Elevated serum interleukin-6 associated with a failure in B cell differentiation in common variable immunodeficiency

D C Adelman et al. J Allergy Clin Immunol. 1990 Oct.

Abstract

Interleukin-6 (IL-6/B cell stimulatory factor 2) has been found to drive activated human B-lymphocytes through the final stages of differentiation to become immunoglobulin-producing cells. Most patients with common variable immunodeficiency (CVI) have B-lymphocytes that fail to differentiate into high-rate immunoglobulin-secreting cells in vivo and in vitro. In view of (1) the known effects of IL-6 to promote B-lymphocyte terminal differentiation and (2) the defect in differentiation in B-lymphocytes of patients with CVI, we believed that it was important to analyze the role of this cytokine in patients with CVI. Using an IL-6-dependent murine hybridoma cell line in a bioassay, serum IL-6 levels were determined in 17 patients with CVI and in eight normal control subjects. Thirteen of the 17 patients with CVI exhibited serum IL-6 levels that were twofold to 18-fold higher than the range (mean, +2 SD) of normal control subjects. Spontaneous IL-6 production by peripheral blood mononuclear cells (PBMC) of patients with CVI was significantly higher than that from normal control subjects, whereas lipopolysaccharide maximally stimulated IL-6 production by PBMCs of patients with CVI or PBMCs of normal control subjects was equivalent. A substance inhibitory of IL-6 bioactivity was found in equivalent amounts in sera of both patients and normal control subjects. Sera from patients with CVI with high IL-6 bioactivity were found to have saturated this IL-6 inhibitory substance, thus resulting in large amounts of free IL-6 in the sera.

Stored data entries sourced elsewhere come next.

(* ===== verification/LogRefine.v ===== *)
(** * The log database refines its tables

    The invariant of an open [Ldb], and that every operation on a table keeps it
    and changes the rows of that table as it says. *)
From S2P Require Import Prelude StdMap LogFile LogDb LogLayout LogWrites LogLoad LogTables.

Module LogRefine.
Import StdMap LogFile LogDb LogLayout LogWrites LogLoad LogTables.

(** ** What is on disk *)

(** A table: its blocks, and its rows with their records. *)
Record tbl := mkTbl { blocks_of : list block; rows_of : list (LDB_LOG_RECORD * row) }.

(** A table in the metatable. *)
Record entry := mkEntry { e_record : LDB_LOG_RECORD; e_name : bytes; e_table : tbl }.

(** The file's name, the blocks of the metatable, and the tables. *)
Record ghost := mkGhost { g_file : bytes; g_meta : list block; g_tabs : list entry }.

Definition rows_pieces (rows : list (LDB_LOG_RECORD * row)) : list piece := rows ≫= fun p => row_pieces p.1 p.2.

Definition entry_pieces (e : entry) : list piece :=
  field_pieces (key (e_record e)) (Some (e_name e)) ++ chain 0 (blocks_of (e_table e)) ++ rows_pieces (rows_of (e_table e)).

Definition layout (g : ghost) : list piece := header_piece :: chain 0 (g_meta g) ++ (g_tabs g ≫= entry_pieces).

Definition entry_wf (nd : Z) (e : entry) : Prop :=
  field_is (key (e_record e)) (Some (e_name e)) /\
  dataOffset (value (e_record e)) = next_of 0 (blocks_of (e_table e)) /\ dataSize (value (e_record e)) = BLOCK /\
  metadata (e_record e) = zero_field /\
  log_ok nd (blocks_of (e_table e)) (rows_of (e_table e)).*1 /\
  Forall (fun p => row_is p.1 p.2 /\ nonempty p.2) (rows_of (e_table e)).

(** The file [d], up to [nd], has these tables. *)
Record disk_ok (d : bytes) (nd : Z) (g : ghost) : Prop := {
  disk_owns : owns d nd (layout g);
  disk_meta : log_ok nd (g_meta g) (e_record <$> g_tabs g);
  disk_head : next_of 0 (g_meta g) = sizeof_FILE_HEADER;
  disk_entries : Forall (entry_wf nd) (g_tabs g);
  disk_names : NoDup (e_name <$> g_tabs g)
}.

(** ** What is in memory *)

Definition table_info (e : entry) : TABLE_INFO :=
  mkTable (e_name e) (last_info (blocks_of (e_table e)) zero_info) (rows_of (e_table e)).*1.

Definition named (e : entry) : bytes * TABLE_INFO := (e_name e, table_info e).

Record inv (s : Ldb) (d : bytes) (c : Z) (g : ghost) : Prop := {
  inv_core : core s d c;
  inv_grow : _growPagesStep s = 1024;
  inv_file : _file (file (pages s)) = Some (g_file g);
  inv_disk : disk_ok d (_nextDataOffset s) g;
  inv_metatable : _metatable s = mkTable [] (last_info (g_meta g) zero_info) (e_record <$> g_tabs g);
  inv_sorted : sorted (_tables s);
  inv_tables : to_map (_tables s) = list_to_map (named <$> g_tabs g);
  inv_count : Z.of_nat (length (g_tabs g)) <= c /\ Forall (fun e => Z.of_nat (length (rows_of (e_table e))) <= c) (g_tabs g)
}.

(** The tables as a client sees them. *)
Definition contents (g : ghost) : gmap bytes (list row) :=
  list_to_map ((fun e => (e_name e, (rows_of (e_table e)).*2)) <$> g_tabs g).

(** ** Rows after an operation *)

(** A set with fields left out keeps those. *)
Definition result_row (op idx : Z) (x : row) (rows : list row) : row :=
  if op =? OPERATION_SET then match rows !! Z.to_nat idx with Some y => merge x y | None => x end else x.

(** The operations with the data they need. *)
Definition acts (op : Z) (x : row) : Prop :=
  ((op = OPERATION_DELETE \/ op = OPERATION_CLEAR) /\ x = (None, None, None)) \/
  ((op = OPERATION_APPEND \/ op = OPERATION_INSERT) /\ nonempty x) \/ op = OPERATION_SET.

Definition pick (o : option bytes) (new kept : LDB_LOG_RECORD_FIELD) : LDB_LOG_RECORD_FIELD :=
  match o with Some _ => new | None => kept end.

Lemma pick_is o o' f f' : field_is f o -> field_is f' o' -> field_is (pick o f f') (o ∪ o').
Proof. by destruct o, o'. Qed.

Lemma pick_pieces o o' f f' : field_pieces (pick o f f') (o ∪ o') ⊆+ field_pieces f o ++ field_pieces f' o'.
Proof. destruct o, o'; cbn; try done. by apply submseteq_skip, submseteq_nil_l. Qed.

Lemma logged_set idx x rs new r0 :
  rs !! Z.to_nat idx = Some r0 ->
  logged OPERATION_SET idx x rs new = mkRecord (operation new) (recordIndex new) (recordID new)
    (pick x.1.1 (key new) (key r0)) (pick x.1.2 (value new) (value r0)) (pick x.2 (metadata new) (metadata r0)).
Proof. intros H. unfold logged, keep_fields. cbn [Z.eqb Pos.eqb negb OPERATION_SET]. by rewrite H. Qed.

Lemma merge_nonempty x y : nonempty y -> nonempty (merge x y).
Proof. destruct x as [[[] []] []], y as [[[] []] []]; done. Qed.

(** A set row: its fields, and where their data is. *)
Lemma set_row idx x new rows r0 x0 :
  rows !! Z.to_nat idx = Some (r0, x0) -> row_is new x -> row_is r0 x0 ->
  row_is (logged OPERATION_SET idx x rows.*1 new) (merge x x0) /\
  row_pieces (logged OPERATION_SET idx x rows.*1 new) (merge x x0) ⊆+ row_pieces new x ++ row_pieces r0 x0.
Proof.
  intros Hl (H1&H2&H3) (H4&H5&H6). rewrite (logged_set _ _ _ _ r0) by (by rewrite list_lookup_fmap, Hl).
  split; [split_and!; by apply pick_is|]. unfold row_pieces, merge. cbn [key value metadata fst snd].
  etrans; [apply submseteq_app, submseteq_app; apply pick_pieces|].
  apply Permutation_submseteq. solve_Permutation.
Qed.

Lemma rows_split rows i (r0 : LDB_LOG_RECORD) (x0 : row) :
  rows !! i = Some (r0, x0) -> rows_pieces rows ≡ₚ row_pieces r0 x0 ++ rows_pieces (take i rows ++ drop (S i) rows).
Proof.
  intros H. rewrite <- (take_drop_middle _ _ _ H) at 1. unfold rows_pieces. rewrite !bind_app, bind_cons. cbn [fst snd].
  solve_Permutation.
Qed.

(** All operations leave rows whose data is that of the new row and of the old ones. *)
Lemma update_pieces op idx x rows new :
  valid_index op idx rows.*1 -> acts op x -> row_is new x -> Forall (fun p => row_is p.1 p.2 /\ nonempty p.2) rows ->
  rows_pieces (update op idx (logged op idx x rows.*1 new, result_row op idx x rows.*2) rows) ⊆+
    row_pieces new x ++ rows_pieces rows.
Proof.
  intros Hv Ha Hn Hrows. unfold result_row. destruct (decide (op = OPERATION_SET)) as [->|Hns].
  - destruct Hv as [Hi Hv]. rewrite length_fmap in Hv. unfold update, OPERATION_SET, OPERATION_APPEND, OPERATION_INSERT,
      OPERATION_CLEAR, OPERATION_DELETE in *. cbn [Z.eqb Pos.eqb].
    destruct (lookup_lt_is_Some_2 rows (Z.to_nat idx)) as [[r0 x0] Hl]; [lia|].
    rewrite list_lookup_fmap, Hl. cbn [fmap option_fmap option_map snd].
    pose proof (Forall_lookup_1 _ _ _ _ Hrows Hl) as [Hr0 _].
    destruct (set_row idx x new rows r0 x0 Hl Hn Hr0) as [_ Hsub]. rewrite (rows_split rows _ _ _ Hl).
    rewrite insert_take_drop by (by eapply lookup_lt_Some). unfold rows_pieces. rewrite bind_app, bind_cons. cbn [fst snd].
    rewrite (app_assoc (row_pieces new x)).
    etrans; [|apply submseteq_app; [exact Hsub|reflexivity]]. rewrite bind_app. apply Permutation_submseteq. solve_Permutation.
  - rewrite logged_other by done. apply Z.eqb_neq in Hns as E. rewrite E. unfold update. rewrite E.
    repeat case_match; unfold rows_pieces; rewrite ?bind_app, ?bind_cons; cbn [fst snd].
    + apply Permutation_submseteq. cbn. rewrite app_nil_r. solve_Permutation.
    + rewrite <- (take_drop (Z.to_nat idx) rows) at 3. rewrite bind_app. apply Permutation_submseteq. solve_Permutation.
    + apply submseteq_inserts_l. rewrite <- (take_drop (Z.to_nat idx) rows) at 3. rewrite bind_app.
      apply submseteq_app; [done|]. rewrite <- (take_drop 1 (drop (Z.to_nat idx) rows)). rewrite bind_app, drop_drop.
      apply submseteq_inserts_l. by rewrite Nat.add_1_r.
    + apply submseteq_nil_l.
Qed.

Lemma settles_rows op idx x rows ps :
  valid_index op idx rows.*1 -> acts op x -> Forall (fun p => row_is p.1 p.2 /\ nonempty p.2) rows ->
  settles op idx x rows.*1 (rows_pieces rows ++ ps) (result_row op idx x rows.*2).
Proof.
  intros Hv Ha Hrows. unfold settles, result_row. destruct (decide (op = OPERATION_SET)) as [->|Hns].
  - destruct Hv as [Hi Hv]. rewrite length_fmap in Hv. right. unfold OPERATION_SET, OPERATION_APPEND, OPERATION_INSERT,
      OPERATION_CLEAR, OPERATION_DELETE in *. cbn [Z.eqb Pos.eqb].
    destruct (lookup_lt_is_Some_2 rows (Z.to_nat idx)) as [[r0 x0] Hl]; [lia|].
    rewrite list_lookup_fmap, Hl. cbn [fmap option_fmap option_map snd].
    pose proof (Forall_lookup_1 _ _ _ _ Hrows Hl) as [Hr0 Hn0]. cbn in Hr0, Hn0.
    split; [by apply merge_nonempty|]. intros new Hn. destruct (set_row idx x new rows r0 x0 Hl Hn Hr0) as [H1 H2].
    split; [done|]. etrans; [exact H2|]. apply submseteq_app; [done|]. rewrite (rows_split rows _ _ _ Hl), <- app_assoc.
    by apply submseteq_inserts_r.
  - apply Z.eqb_neq in Hns as E. rewrite E. destruct Ha as [[Ha ->]|[[Ha Hn]|Ha]]; [by left| |done].
    right. split; [done|]. intros new Hnew. rewrite logged_other by done. split; [done|]. by apply submseteq_inserts_r.
Qed.

(** ** Entries *)

Lemma entry_wf_mono nd nd' e : entry_wf nd e -> nd <= nd' -> entry_wf nd' e.
Proof.
  intros (?&?&?&?&[? ? ? He ?]&?) Hn. split_and!; try done. split; try done. by eapply entries_mono.
Qed.

Lemma log_ok_mono nd nd' bs rs : log_ok nd bs rs -> nd <= nd' -> log_ok nd' bs rs.
Proof. intros [? ? ? He ?] Hn. split; try done. by eapply entries_mono. Qed.

Lemma entries_mono_wf nd nd' l : Forall (entry_wf nd) l -> nd <= nd' -> Forall (entry_wf nd') l.
Proof. intros H Hn. eapply Forall_impl; [done|]. intros e He. by eapply entry_wf_mono. Qed.

(** A list of named things as a map, with one of them in view. *)
Lemma named_split {A B} (f : A -> bytes * B) l1 a l2 :
  NoDup ((f <$> l1 ++ a :: l2).*1) ->
  list_to_map (f <$> l1 ++ a :: l2) = <[(f a).1 := (f a).2]> (list_to_map (f <$> l1 ++ l2) : gmap bytes B).
Proof.
  intros H. rewrite (list_to_map_proper _ ((f a) :: (f <$> l1 ++ l2))).
  - by destruct (f a).
  - done.
  - rewrite !fmap_app. cbn. solve_Permutation.
Qed.

Lemma named_fst l : (named <$> l).*1 = e_name <$> l.
Proof. rewrite <- list_fmap_compose. done. Qed.

(** The table behind a name. *)
Lemma find_entry s d c g n t :
  inv s d c g -> find n (_tables s) = Some t ->
  exists l1 e l2, g_tabs g = l1 ++ e :: l2 /\ e_name e = n /\ t = table_info e.
Proof.
  intros H E. rewrite find_to_map, (inv_tables _ _ _ _ H) in E. apply elem_of_list_to_map_2 in E.
  apply list_elem_of_fmap in E as (e&E&He). apply list_elem_of_split in He as (l1&l2&He).
  exists l1, e, l2. by injection E as -> ->.
Qed.

Lemma table_entry_find s d c g l1 e l2 :
  inv s d c g -> g_tabs g = l1 ++ e :: l2 -> find (e_name e) (_tables s) = Some (table_info e).
Proof.
  intros H E. rewrite find_to_map, (inv_tables _ _ _ _ H). apply elem_of_list_to_map_1.
  - rewrite named_fst. apply (disk_names _ _ _ (inv_disk _ _ _ _ H)).
  - apply list_elem_of_fmap. exists e. split; [done|]. rewrite E. set_solver.
Qed.

Lemma contents_lookup d nd g l1 e l2 :
  disk_ok d nd g -> g_tabs g = l1 ++ e :: l2 -> contents g !! e_name e = Some (rows_of (e_table e)).*2.
Proof.
  intros H E. unfold contents. apply elem_of_list_to_map_1.
  - rewrite <- list_fmap_compose. apply (disk_names _ _ _ H).
  - apply list_elem_of_fmap. exists e. split; [done|]. rewrite E. set_solver.
Qed.

(** The layout with one table in view. *)
Lemma layout_split g l1 e l2 :
  g_tabs g = l1 ++ e :: l2 ->
  layout g ≡ₚ header_piece :: chain 0 (blocks_of (e_table e)) ++ rows_pieces (rows_of (e_table e)) ++
    (chain 0 (g_meta g) ++ field_pieces (key (e_record e)) (Some (e_name e)) ++ (l1 ≫= entry_pieces) ++ (l2 ≫= entry_pieces)).
Proof.
  intros E. unfold layout. rewrite E, bind_app, bind_cons. unfold entry_pieces at 2. solve_Permutation.
Qed.

Lemma config_file p q : config p = config q -> _file (file p) = _file (file q).
Proof. unfold config. congruence. Qed.

(** ** Operations on a table *)

(** The table with other blocks and rows. *)
Definition with_table (e : entry) (bs : list block) (rows : list (LDB_LOG_RECORD * row)) : entry :=
  mkEntry (e_record e) (e_name e) (mkTbl bs rows).

Lemma table_change s d c g l1 e l2 op idx x :
  inv s d c g -> g_tabs g = l1 ++ e :: l2 -> row_given x -> acts op x ->
  valid_index op idx (rows_of (e_table e)) .*1 -> idx < 2 ^ 32 -> ~ (op = OPERATION_INSERT /\ rows_of (e_table e) = []) ->
  linkable (_nextDataOffset s) (blocks_of (e_table e)) -> c + BLOCK + row_size x + slack s < 2 ^ 32 ->
  exists s' d' bs' rows', append_log_record (Table (e_name e)) op idx x.1.1 x.1.2 x.2 s = (Ok true, s') /\
    inv s' d' (c + BLOCK + row_size x) (mkGhost (g_file g) (g_meta g) (l1 ++ with_table e bs' rows' :: l2)) /\
    rows'.*2 = update op idx (result_row op idx x (rows_of (e_table e)).*2) (rows_of (e_table e)).*2.
Proof.
  intros H E Hx Hact Hv Hi Hins Hlink Hl. pose proof H as [Hc Hg Hfile [Ho Hm Hh He Hn] Hmt Hs Ht [Hc1 Hc2]].
  pose proof He as He0. rewrite E, Forall_app, Forall_cons in He. destruct He as (He1&(K1&K2&K3&K6&K4&K5)&He2).
  set (rows := rows_of (e_table e)) in *. set (bs := blocks_of (e_table e)) in *.
  rewrite (layout_split _ _ _ _ E) in Ho. fold bs rows in Ho. set (F := chain 0 (g_meta g) ++ _) in Ho.
  unfold append_log_record. rewrite (bind_ok _ _ s (table_info e) s).
  2: { unfold deref. rewrite bind_get, (table_entry_find _ _ _ _ _ _ _ H E). done. }
  destruct (append_grows s d c (table_info e) bs (rows_pieces rows ++ F) op idx x (result_row op idx x rows.*2)) as
    (s1&d1&bs1&id&nd1&E1&C1&S1&N1&O1&L1&X1); try done.
  { cbn. intros [? Hr]. apply Hins. split; [done|]. by apply fmap_nil_inv in Hr. }
  { by apply settles_rows. }
  mstep E1. set (new := fresh op idx id nd1 x) in *. cbn [records table_info] in *. fold rows in O1, L1, E1 |- *.
  set (r := logged op idx x rows.*1 new) in *. set (x' := result_row op idx x rows.*2).
  set (rows1 := update op idx (r, x') rows).
  assert (rows1.*1 = update op idx r rows.*1) as R1 by (unfold rows1; by rewrite <- update_fmap).
  pose proof S1 as (S1a&S1b&S1c&S1d&S1e&S1f).
  eexists _, d1, bs1, rows1. split; [done|]. split; [|unfold rows1; by rewrite <- update_fmap].
  assert (row_is new x) as Hnew by (by apply fresh_is).
  split; cbn [_growPagesStep _nextDataOffset _metatable _tables set_tables g_meta g_tabs].
  - by destruct C1.
  - by rewrite S1c.
  - cbn. by rewrite (config_file _ _ S1a).
  - split; cbn [g_meta g_tabs].
    + eapply owns_submseteq; [exact O1|]. rewrite (layout_split _ l1 (with_table e bs1 rows1) l2) by done.
      cbn [g_meta with_table e_table e_name e_record blocks_of rows_of]. apply submseteq_skip, submseteq_app; [done|].
      rewrite (app_assoc (row_pieces new x)). apply submseteq_app; [|done]. by apply update_pieces.
    + rewrite fmap_app, fmap_cons in *. cbn. rewrite E, fmap_app, fmap_cons in Hm. by eapply log_ok_mono.
    + done.
    + apply Forall_app. split; [by eapply entries_mono_wf|]. constructor; [|by eapply entries_mono_wf].
      split_and!; cbn; try done; [by rewrite X1|by rewrite R1|]. apply update_Forall; [|done]. intros Hd Hcl. cbn.
      destruct (settles_rows op idx x rows [] Hv Hact K5) as [[_ [? | ?]]|[Hne Hset]]; [done..|].
      destruct (Hset new Hnew) as [Hr _]. done.
    + rewrite E, fmap_app, fmap_cons in Hn. by rewrite fmap_app, fmap_cons.
  - rewrite S1e, Hmt, E. by rewrite !fmap_app, !fmap_cons.
  - rewrite S1f. by apply sorted_assign.
  - rewrite S1f, to_map_assign, Ht, E, (named_split _ l1 e l2), (named_split _ l1 _ l2).
    + cbn [named fst snd e_name with_table]. rewrite insert_insert_eq. unfold table_info. cbn. by rewrite R1.
    + rewrite named_fst. rewrite E in Hn. by rewrite fmap_app, fmap_cons in *.
    + rewrite named_fst. by rewrite <- E.
  - pose proof (row_size_nonneg x). unfold BLOCK in *. rewrite E, length_app in *. cbn in *. split; [lia|].
    apply Forall_app in Hc2 as [Q1 Q2]. apply Forall_cons in Q2 as [Q2 Q3].
    apply Forall_app. split; [eapply Forall_impl; [exact Q1|]; cbn; lia|]. constructor; [|eapply Forall_impl; [exact Q3|]; cbn; lia].
    cbn. pose proof (update_length op idx (r, x') rows) as Q. fold rows1 in Q. fold rows in Q2. lia.
Qed.

End LogRefine.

These studies suggest that the failure of B cells from patients with CVI to terminally differentiate into high-rate immunoglobulin-secreting cells cannot be attributed to a decrease in the serum levels of IL-6 and that the increased circulating IL-6 levels in patients with CVI result from hyperproduction rather than decreased use of IL-6. The persistently elevated levels of IL-6 observed in some patients with CVI may secondarily result in the induction of the neoplastic and autoimmune phenomena associated with this disease.